Understanding How AI LLMs Actually Work

I recently came across this video, 99% of Developers Don't Get LLMs, that despite it's click-bate title, makes a good point. It's a point I have been passionate about my whole life. The core is that we should not simply use tools, but also understand them. To be clear, I am not advocating for expert level understanding of the inner-workings of every device or piece of software we use in our personal and professional lives, but for a foundational knowledge. I have a few unrelated examples from my own life below showcasing how my innate curiosity has benefited me over the years.

When I was in 5th or 6th grade in the late 90s, I began upgrading and replacing parts in a Gateway desktop PC that was given to me, which quickly led to my first full custom build in the early '00s. As I researched parts before making purchase decisions, I gravitated to those review sites such as Tom's Hardware, Anandtech, TweakTown and others that really went into architectural deep dives for each component, and mapping the performance back to architectural decisions. This led me to gain a very solid understanding of not just the parts and their relative performance characteristics, but also why their performance sat where it did, and the design trade offs made along the way, and also in computer architecture. This knowledge allowed me to make much more informed decisions knowing my use cases (as a budding 3D artist in High School, I had some odd needs for your typical teenager).

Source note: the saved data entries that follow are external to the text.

Definition valid_discovered_session (s : DiscoveredSession) : bool :=
  negb (bool_decide (ds_name s = [])) && negb (contains slash (ds_name s)) && negb (existsb is_control (ds_name s))
  && starts_with slash (ds_socket_path s) && negb (contains 58 (ds_socket_path s))
  && negb (existsb is_control (ds_socket_path s)).
(** [dedup_by] on names: of equal neighbours, the first is kept. *)
Fixpoint dedup_names (previous : option ustr) (l : list DiscoveredSession) : list DiscoveredSession :=
  match l with
  | [] => []
  | s :: l => if bool_decide (previous = Some (ds_name s)) then dedup_names previous l
              else s :: dedup_names (Some (ds_name s)) l
  end.
Definition name_le (a b : DiscoveredSession) : Prop := cmp_le (ds_name a) (ds_name b).
#[export] Instance name_le_dec : RelDecision name_le.
Proof. intros a b. unfold name_le. apply _. Defined.
Definition MAX_DISCOVERY_BYTES : nat := 1024 * 1024.

Definition targets_for_discovered_sessions (t : Target) (sessions : list DiscoveredSession) : list Target :=
  (λ s, {| tgt_name := tgt_name t; tgt_ssh := tgt_ssh t; tgt_discover_sessions := false;
           tgt_session := Some (ds_name s); tgt_socket := Some (ds_socket_path s);
           tgt_herdr_bins := tgt_herdr_bins t; tgt_tags := tgt_tags t; tgt_roots := tgt_roots t |}) <$> sessions.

As another (more relatable perhaps) example, when I started driving, I read a few books on the mechanical workings of cars, and always had the repair manual for cars I owned on hand. I typically changed my own oil, performed my own brake pad swaps, spark plug replacements and brake disc replacements. These are all relatively straight-forward things to do, and saved me a large amount of money over time. It also afforded me a lot of insight when talking with mechanics on the larger items I wasn't equipped to fix myself, and the ability to understand the complexity, labor and other factors when reading their estimates.

The two examples above illustrate some of the advantages I've had in life carrying a more then surface-deep understanding of various tools used in my day-to-day. However, my curiosity as to the inner workings of everything extends to almost every corner of my life, and that curiosity has nearly always paid for itself in the long run.

When it comes to my use of AI as a developer and professional, this is no different. When we begin to understand what LLMs and the Transformer Models they are built on actually do under the hood, a lot becomes demystified. When we internalize the idea of token prediction, and begin to realize that AI isn't even really answering our questions, but instead, it's completing our thoughts, filling in the blanks, and simply predicting what the next words should probably look like after the ones we prompted, we can begin to understand they why behind prompt engineering. We can begin to make educated adjustments to our use of the tool. We can (and very much should) realize AI in its current form is not actually intelligent, but simply recognizing the patterns in our prompts, looking at it's training data to see what structures look similar, and, using probability and assigned weights to fill in the blank we left it.

I strongly encourage personal learning and growth to everyone I speak with on the subject, especially given how quickly our world is changing and evolving. Learning and deeper understanding MUST be an integral part of all of our lives to keep up, stay relevant, and not least of all, grow as individuals. Knowledge truly is power, and AI isn't going to change that principle - maybe just the substance.